* _EXERCISE_
Every entry should be copied exactly, with nothing added or dropped.

*** INPUT Section Begins ***

Definition choose_ambiguous (possible : list datetime) (is_dst : bool)
  (first : datetime) : datetime :=
  match filter (fun p => Bool.eqb (negb (p_dst (bound_period p) =? 0)) is_dst)
               possible with
  | [p] => p
  | [] => fold_left (by_utc is_dst) possible first
  | p :: filtered => fold_left (by_utc is_dst) filtered p
  end.

(** [DstTzInfo.localize(dt, is_dst)] for [is_dst] in [(False, True)].  No
    candidate: the time does not exist, and the answer is that of the time
    six hours earlier (later for [is_dst=True]) moved back by the same six
    hours, tzinfo unchanged.  The recursion is cut at [depth]. *)
Fixpoint localize_rec (depth : nat) (zone : DstTzInfo) (dt : Z)
  (is_dst : bool) : result datetime :=
  match possible_loc_dt zone dt with
  | [loc_dt] => Ok loc_dt
  | [] =>
      match depth with
      | O => Raise RecursionError
      | S depth' =>
          if is_dst then
            loc <- localize_rec depth' zone (dt + 6 * us_per_hour) true ;;
            Ok (mk_datetime (wall loc - 6 * us_per_hour) (dt_tzinfo loc))
          else
            loc <- localize_rec depth' zone (dt - 6 * us_per_hour) false ;;
            Ok (mk_datetime (wall loc + 6 * us_per_hour) (dt_tzinfo loc))
      end
  | first :: _ => Ok (choose_ambiguous (possible_loc_dt zone dt) is_dst first)
  end.

(** [tz.localize(dt)], with the default [is_dst=False]. *)
Definition localize (zone : DstTzInfo) (dt : datetime) : result datetime :=
  match dt_tzinfo dt with
  | Some _ => Raise (ValueError "Not naive datetime (tzinfo is already set)")
  | None => localize_rec recursion_limit zone (wall dt) false
  end.

(** [dt.astimezone(tz)] for an aware [dt]: the same instant read in [tz].
    A naive [dt] is not passed by the code below (Python would read it in
    the system's local zone; it is read as UTC here). *)
Definition astimezone (dt : datetime) (tz : tzinfo) : datetime :=
  match dt_tzinfo dt with
  | Some mytz =>
      if tzinfo_is tz mytz then dt
      else
        let utc := wall dt - utcoffset mytz in
        match tz with
        | FixedOffset offset => mk_datetime (utc + offset) (Some tz)
        | PytzDst zone _ => fromutc zone utc
        end
  | None =>
      match tz with
      | FixedOffset offset => mk_datetime (wall dt + offset) (Some tz)
      | PytzDst zone _ => fromutc zone (wall dt)
      end
  end.

(** ** [_data.py] *)

Definition _dt_localize (dt : datetime) (tz : option tzinfo)
  : result datetime :=
  match tz with
  | Some (PytzDst zone _) => localize zone dt
  | _ => Ok (replace_tzinfo dt tz)
  end.

Definition _dt_add_days (dt : datetime) (days : Z) : result datetime :=
  _dt_localize (combine (date dt + days) (time_of dt)) (dt_tzinfo dt).

(** The integer a value accepted by [_get_int] stands for ([True] is [1]). *)
Definition int_value (v : Node) : Z :=
  match v with
  | NInt z => z
  | NBool b => Z.b2z b
  | _ => 0
  end.

Module Timepoint.

Record t : Type := mk {
  _mapping : list (string * Node);
  _timezone : tzinfo
}.

Definition zone_id (self : t) : result Node :=
  _get_int (_mapping self) "zone_id".

Definition m_offset (self : t) : result Node :=
  _get_int (_mapping self) "m_offset".

Definition get_timedelta (self : t) : result timedelta :=
  m <- m_offset self ;;
  Ok (timedelta_minutes (int_value m)).

Definition get_datetime (self : t) (week : datetime) (home_timezone : bool)
  : result datetime :=
  match dt_tzinfo week with
  | None => Raise (ValueError "Week must be aware datetime")
  | Some week_timezone =>
      let week := astimezone week (_timezone self) in
      week_start <-
        _dt_localize (combine (date week + - weekday week) 0)
                     (dt_tzinfo week) ;;
      td <- get_timedelta self ;;
      let dt :=
        combine (date week_start + days td)
                (time (seconds td / 3600) (seconds td / 60 mod 60)) in
      dt <- _dt_localize dt (Some (_timezone self)) ;;
      Ok (if home_timezone then dt else astimezone dt week_timezone)
  end.

End Timepoint.

(** [list.sort(key=lambda x: x[0])]: a stable sort that compares keys with
    [<] only. *)
Fixpoint insert_sorted {A : Type} (x : datetime * A) (l : list (datetime * A))
  : list (datetime * A) :=
  match l with
  | [] => [x]
  | y :: rest =>
      if dt_lt (fst y) (fst x) then y :: insert_sorted x rest
      else x :: y :: rest
  end.

Fixpoint sort_by_datetime {A : Type} (l : list (datetime * A))
  : list (datetime * A) :=
  match l with
  | [] => []
  | x :: rest => insert_sorted x (sort_by_datetime rest)
  end.

(** [l[0]] and [l[-1]]. *)
Definition index_first {A : Type} (l : list A) : result A :=
  match l with
  | [] => Raise (IndexError "list index out of range")
  | x :: _ => Ok x
  end.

*** INPUT Section Ends ***

* _SOLUTION TO THE PROBLEM_
Definition choose_ambiguous (possible : list datetime) (is_dst : bool)
  (first : datetime) : datetime :=
  match filter (fun p => Bool.eqb (negb (p_dst (bound_period p) =? 0)) is_dst)
               possible with
  | [p] => p
  | [] => fold_left (by_utc is_dst) possible first
  | p :: filtered => fold_left (by_utc is_dst) filtered p
  end.

(** [DstTzInfo.localize(dt, is_dst)] for [is_dst] in [(False, True)].  No
    candidate: the time does not exist, and the answer is that of the time
    six hours earlier (later for [is_dst=True]) moved back by the same six
    hours, tzinfo unchanged.  The recursion is cut at [depth]. *)
Fixpoint localize_rec (depth : nat) (zone : DstTzInfo) (dt : Z)
  (is_dst : bool) : result datetime :=
  match possible_loc_dt zone dt with
  | [loc_dt] => Ok loc_dt
  | [] =>
      match depth with
      | O => Raise RecursionError
      | S depth' =>
          if is_dst then
            loc <- localize_rec depth' zone (dt + 6 * us_per_hour) true ;;
            Ok (mk_datetime (wall loc - 6 * us_per_hour) (dt_tzinfo loc))
          else
            loc <- localize_rec depth' zone (dt - 6 * us_per_hour) false ;;
            Ok (mk_datetime (wall loc + 6 * us_per_hour) (dt_tzinfo loc))
      end
  | first :: _ => Ok (choose_ambiguous (possible_loc_dt zone dt) is_dst first)
  end.

(** [tz.localize(dt)], with the default [is_dst=False]. *)
Definition localize (zone : DstTzInfo) (dt : datetime) : result datetime :=
  match dt_tzinfo dt with
  | Some _ => Raise (ValueError "Not naive datetime (tzinfo is already set)")
  | None => localize_rec recursion_limit zone (wall dt) false
  end.

(** [dt.astimezone(tz)] for an aware [dt]: the same instant read in [tz].
    A naive [dt] is not passed by the code below (Python would read it in
    the system's local zone; it is read as UTC here). *)
Definition astimezone (dt : datetime) (tz : tzinfo) : datetime :=
  match dt_tzinfo dt with
  | Some mytz =>
      if tzinfo_is tz mytz then dt
      else
        let utc := wall dt - utcoffset mytz in
        match tz with
        | FixedOffset offset => mk_datetime (utc + offset) (Some tz)
        | PytzDst zone _ => fromutc zone utc
        end
  | None =>
      match tz with
      | FixedOffset offset => mk_datetime (wall dt + offset) (Some tz)
      | PytzDst zone _ => fromutc zone (wall dt)
      end
  end.

(** ** [_data.py] *)

Definition _dt_localize (dt : datetime) (tz : option tzinfo)
  : result datetime :=
  match tz with
  | Some (PytzDst zone _) => localize zone dt
  | _ => Ok (replace_tzinfo dt tz)
  end.

Definition _dt_add_days (dt : datetime) (days : Z) : result datetime :=
  _dt_localize (combine (date dt + days) (time_of dt)) (dt_tzinfo dt).

(** The integer a value accepted by [_get_int] stands for ([True] is [1]). *)
Definition int_value (v : Node) : Z :=
  match v with
  | NInt z => z
  | NBool b => Z.b2z b
  | _ => 0
  end.

Module Timepoint.

Record t : Type := mk {
  _mapping : list (string * Node);
  _timezone : tzinfo
}.

Definition zone_id (self : t) : result Node :=
  _get_int (_mapping self) "zone_id".

Definition m_offset (self : t) : result Node :=
  _get_int (_mapping self) "m_offset".

Definition get_timedelta (self : t) : result timedelta :=
  m <- m_offset self ;;
  Ok (timedelta_minutes (int_value m)).

Definition get_datetime (self : t) (week : datetime) (home_timezone : bool)
  : result datetime :=
  match dt_tzinfo week with
  | None => Raise (ValueError "Week must be aware datetime")
  | Some week_timezone =>
      let week := astimezone week (_timezone self) in
      week_start <-
        _dt_localize (combine (date week + - weekday week) 0)
                     (dt_tzinfo week) ;;
      td <- get_timedelta self ;;
      let dt :=
        combine (date week_start + days td)
                (time (seconds td / 3600) (seconds td / 60 mod 60)) in
      dt <- _dt_localize dt (Some (_timezone self)) ;;
      Ok (if home_timezone then dt else astimezone dt week_timezone)
  end.

End Timepoint.

(** [list.sort(key=lambda x: x[0])]: a stable sort that compares keys with
    [<] only. *)
Fixpoint insert_sorted {A : Type} (x : datetime * A) (l : list (datetime * A))
  : list (datetime * A) :=
  match l with
  | [] => [x]
  | y :: rest =>
      if dt_lt (fst y) (fst x) then y :: insert_sorted x rest
      else x :: y :: rest
  end.

Fixpoint sort_by_datetime {A : Type} (l : list (datetime * A))
  : list (datetime * A) :=
  match l with
  | [] => []
  | x :: rest => insert_sorted x (sort_by_datetime rest)
  end.

(** [l[0]] and [l[-1]]. *)
Definition index_first {A : Type} (l : list A) : result A :=
  match l with
  | [] => Raise (IndexError "list index out of range")
  | x :: _ => Ok x
  end.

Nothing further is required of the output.